(Dataset items)
************

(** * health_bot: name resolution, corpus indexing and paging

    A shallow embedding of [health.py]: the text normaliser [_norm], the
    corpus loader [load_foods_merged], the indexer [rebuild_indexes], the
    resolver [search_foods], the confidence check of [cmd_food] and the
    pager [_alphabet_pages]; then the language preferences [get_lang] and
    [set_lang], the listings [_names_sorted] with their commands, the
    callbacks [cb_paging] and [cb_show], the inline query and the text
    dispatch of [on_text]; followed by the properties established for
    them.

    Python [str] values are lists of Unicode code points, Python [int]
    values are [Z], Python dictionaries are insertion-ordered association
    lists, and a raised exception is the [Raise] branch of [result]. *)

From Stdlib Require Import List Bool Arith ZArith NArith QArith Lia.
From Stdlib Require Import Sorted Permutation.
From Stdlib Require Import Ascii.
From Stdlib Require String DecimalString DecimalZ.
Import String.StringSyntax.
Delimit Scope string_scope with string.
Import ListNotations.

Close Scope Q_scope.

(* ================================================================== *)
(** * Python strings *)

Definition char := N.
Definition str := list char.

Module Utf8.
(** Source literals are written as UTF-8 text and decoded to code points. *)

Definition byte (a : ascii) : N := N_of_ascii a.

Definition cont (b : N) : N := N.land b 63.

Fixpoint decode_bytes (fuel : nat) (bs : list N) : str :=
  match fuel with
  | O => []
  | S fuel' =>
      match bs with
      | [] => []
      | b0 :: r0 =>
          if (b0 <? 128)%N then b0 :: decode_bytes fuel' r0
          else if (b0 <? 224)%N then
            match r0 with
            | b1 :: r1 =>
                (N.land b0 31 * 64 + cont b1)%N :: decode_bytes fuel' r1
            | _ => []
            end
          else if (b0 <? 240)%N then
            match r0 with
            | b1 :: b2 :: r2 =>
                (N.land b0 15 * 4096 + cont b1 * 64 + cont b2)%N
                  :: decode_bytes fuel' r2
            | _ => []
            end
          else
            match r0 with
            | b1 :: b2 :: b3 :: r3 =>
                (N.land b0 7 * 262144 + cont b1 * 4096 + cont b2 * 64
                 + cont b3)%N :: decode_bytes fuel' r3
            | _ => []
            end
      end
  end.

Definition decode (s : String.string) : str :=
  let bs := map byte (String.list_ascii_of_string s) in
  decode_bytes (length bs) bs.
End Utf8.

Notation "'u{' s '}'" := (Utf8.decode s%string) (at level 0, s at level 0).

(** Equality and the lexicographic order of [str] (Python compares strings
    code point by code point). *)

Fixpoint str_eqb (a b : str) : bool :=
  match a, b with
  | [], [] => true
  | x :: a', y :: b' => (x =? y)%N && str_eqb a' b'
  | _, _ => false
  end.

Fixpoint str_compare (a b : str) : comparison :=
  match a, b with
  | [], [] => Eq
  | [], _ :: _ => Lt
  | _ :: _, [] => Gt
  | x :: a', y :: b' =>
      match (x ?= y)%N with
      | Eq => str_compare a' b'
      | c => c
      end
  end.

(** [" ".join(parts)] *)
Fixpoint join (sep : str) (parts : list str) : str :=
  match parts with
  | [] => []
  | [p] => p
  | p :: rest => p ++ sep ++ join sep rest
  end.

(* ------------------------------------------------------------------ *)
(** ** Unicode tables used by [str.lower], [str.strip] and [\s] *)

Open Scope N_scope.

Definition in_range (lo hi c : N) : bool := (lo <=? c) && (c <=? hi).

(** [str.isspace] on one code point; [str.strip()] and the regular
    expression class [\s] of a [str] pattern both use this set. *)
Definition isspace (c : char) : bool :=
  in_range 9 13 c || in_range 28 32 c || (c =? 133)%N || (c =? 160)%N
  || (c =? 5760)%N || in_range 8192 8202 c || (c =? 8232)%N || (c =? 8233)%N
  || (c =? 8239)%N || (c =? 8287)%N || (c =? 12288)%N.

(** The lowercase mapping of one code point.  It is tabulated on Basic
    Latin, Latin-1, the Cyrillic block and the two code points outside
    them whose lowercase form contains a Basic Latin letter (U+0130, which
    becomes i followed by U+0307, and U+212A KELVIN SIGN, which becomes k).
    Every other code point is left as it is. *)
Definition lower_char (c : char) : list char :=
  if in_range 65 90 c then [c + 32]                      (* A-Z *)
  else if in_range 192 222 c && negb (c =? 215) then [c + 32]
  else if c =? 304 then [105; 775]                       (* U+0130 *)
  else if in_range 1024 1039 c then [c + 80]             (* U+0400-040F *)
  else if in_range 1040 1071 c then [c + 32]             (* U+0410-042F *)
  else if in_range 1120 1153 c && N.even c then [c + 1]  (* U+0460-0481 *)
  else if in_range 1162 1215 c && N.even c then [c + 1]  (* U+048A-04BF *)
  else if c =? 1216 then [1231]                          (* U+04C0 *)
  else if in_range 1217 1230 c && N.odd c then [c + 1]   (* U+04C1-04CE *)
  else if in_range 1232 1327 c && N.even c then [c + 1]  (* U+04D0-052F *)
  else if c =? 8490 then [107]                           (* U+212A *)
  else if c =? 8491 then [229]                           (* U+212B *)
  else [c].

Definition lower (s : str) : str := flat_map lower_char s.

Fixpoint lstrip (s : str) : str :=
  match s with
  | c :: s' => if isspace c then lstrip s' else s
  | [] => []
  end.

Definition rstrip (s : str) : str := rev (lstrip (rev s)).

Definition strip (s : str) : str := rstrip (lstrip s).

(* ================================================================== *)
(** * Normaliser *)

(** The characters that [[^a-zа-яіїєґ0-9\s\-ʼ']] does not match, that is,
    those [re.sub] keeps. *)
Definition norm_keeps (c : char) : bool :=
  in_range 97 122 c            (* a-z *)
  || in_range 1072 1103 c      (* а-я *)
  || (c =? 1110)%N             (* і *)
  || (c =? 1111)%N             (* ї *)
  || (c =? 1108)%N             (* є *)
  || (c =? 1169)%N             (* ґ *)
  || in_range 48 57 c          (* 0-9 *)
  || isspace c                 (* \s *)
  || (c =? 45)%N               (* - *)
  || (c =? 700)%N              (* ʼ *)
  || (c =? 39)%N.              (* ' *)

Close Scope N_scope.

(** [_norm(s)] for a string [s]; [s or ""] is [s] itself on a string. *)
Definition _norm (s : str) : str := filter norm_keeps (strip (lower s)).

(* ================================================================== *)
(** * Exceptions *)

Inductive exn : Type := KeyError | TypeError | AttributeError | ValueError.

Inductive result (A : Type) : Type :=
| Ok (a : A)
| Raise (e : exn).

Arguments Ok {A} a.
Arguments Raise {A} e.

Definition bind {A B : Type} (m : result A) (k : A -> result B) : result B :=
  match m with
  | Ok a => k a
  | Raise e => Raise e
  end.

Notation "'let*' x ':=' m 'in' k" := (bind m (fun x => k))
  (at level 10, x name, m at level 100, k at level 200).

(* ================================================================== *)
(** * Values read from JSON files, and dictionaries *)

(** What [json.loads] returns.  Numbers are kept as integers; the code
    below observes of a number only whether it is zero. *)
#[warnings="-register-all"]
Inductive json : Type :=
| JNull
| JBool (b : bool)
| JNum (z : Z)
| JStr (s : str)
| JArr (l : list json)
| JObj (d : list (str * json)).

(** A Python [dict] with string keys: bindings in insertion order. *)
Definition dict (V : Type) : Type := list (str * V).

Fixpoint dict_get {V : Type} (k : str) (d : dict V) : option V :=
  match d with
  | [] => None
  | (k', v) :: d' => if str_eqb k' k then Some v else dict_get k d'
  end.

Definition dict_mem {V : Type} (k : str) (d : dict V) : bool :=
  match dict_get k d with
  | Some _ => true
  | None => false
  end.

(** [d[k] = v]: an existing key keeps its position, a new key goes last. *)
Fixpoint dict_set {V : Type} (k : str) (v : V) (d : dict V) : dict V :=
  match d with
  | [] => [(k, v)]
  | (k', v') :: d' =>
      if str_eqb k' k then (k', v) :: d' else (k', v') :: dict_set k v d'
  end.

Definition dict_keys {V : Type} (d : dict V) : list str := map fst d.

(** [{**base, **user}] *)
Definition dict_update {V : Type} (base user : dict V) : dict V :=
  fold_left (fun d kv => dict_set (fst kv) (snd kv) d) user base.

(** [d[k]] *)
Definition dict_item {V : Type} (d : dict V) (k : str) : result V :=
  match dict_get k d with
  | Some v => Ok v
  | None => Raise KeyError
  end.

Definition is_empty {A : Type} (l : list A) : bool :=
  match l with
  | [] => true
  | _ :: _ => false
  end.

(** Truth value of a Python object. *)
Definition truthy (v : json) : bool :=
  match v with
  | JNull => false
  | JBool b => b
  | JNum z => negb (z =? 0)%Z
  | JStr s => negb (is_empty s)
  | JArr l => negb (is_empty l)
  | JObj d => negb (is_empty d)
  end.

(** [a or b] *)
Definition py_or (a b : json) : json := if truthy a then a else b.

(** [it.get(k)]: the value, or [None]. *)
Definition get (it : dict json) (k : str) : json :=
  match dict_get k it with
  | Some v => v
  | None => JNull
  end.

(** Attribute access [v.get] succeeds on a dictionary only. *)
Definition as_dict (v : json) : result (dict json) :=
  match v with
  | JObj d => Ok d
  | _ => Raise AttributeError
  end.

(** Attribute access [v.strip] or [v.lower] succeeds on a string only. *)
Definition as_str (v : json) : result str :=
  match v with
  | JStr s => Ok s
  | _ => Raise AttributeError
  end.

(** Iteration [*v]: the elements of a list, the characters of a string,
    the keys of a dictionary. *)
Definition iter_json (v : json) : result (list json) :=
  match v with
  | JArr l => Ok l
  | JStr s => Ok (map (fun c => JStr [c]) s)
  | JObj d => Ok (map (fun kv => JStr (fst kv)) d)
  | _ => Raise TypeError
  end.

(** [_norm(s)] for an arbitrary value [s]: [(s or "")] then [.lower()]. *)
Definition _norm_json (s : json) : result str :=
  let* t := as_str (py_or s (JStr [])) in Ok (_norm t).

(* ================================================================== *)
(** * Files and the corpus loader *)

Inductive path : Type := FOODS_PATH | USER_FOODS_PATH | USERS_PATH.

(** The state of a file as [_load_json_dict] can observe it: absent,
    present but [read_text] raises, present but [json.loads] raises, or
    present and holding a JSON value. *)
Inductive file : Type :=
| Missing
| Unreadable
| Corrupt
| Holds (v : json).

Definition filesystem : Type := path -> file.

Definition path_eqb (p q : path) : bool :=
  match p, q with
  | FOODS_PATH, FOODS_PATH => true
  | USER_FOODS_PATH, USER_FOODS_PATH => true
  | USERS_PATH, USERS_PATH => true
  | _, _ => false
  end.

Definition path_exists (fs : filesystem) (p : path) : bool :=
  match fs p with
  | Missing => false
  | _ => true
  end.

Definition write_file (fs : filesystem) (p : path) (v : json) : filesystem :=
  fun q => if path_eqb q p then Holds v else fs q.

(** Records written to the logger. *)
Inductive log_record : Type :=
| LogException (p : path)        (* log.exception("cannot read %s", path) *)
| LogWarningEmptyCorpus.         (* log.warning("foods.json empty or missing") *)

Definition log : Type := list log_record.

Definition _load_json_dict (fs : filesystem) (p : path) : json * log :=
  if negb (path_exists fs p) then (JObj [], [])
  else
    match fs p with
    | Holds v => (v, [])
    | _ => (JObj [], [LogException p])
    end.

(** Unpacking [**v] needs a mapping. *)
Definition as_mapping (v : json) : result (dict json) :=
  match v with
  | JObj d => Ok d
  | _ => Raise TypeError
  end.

************

Exercise |
Search the data above for the string "Latin" and return every line that has it.

Solution for this exercise |
    Latin, Latin-1, the Cyrillic block and the two code points outside
    them whose lowercase form contains a Basic Latin letter (U+0130, which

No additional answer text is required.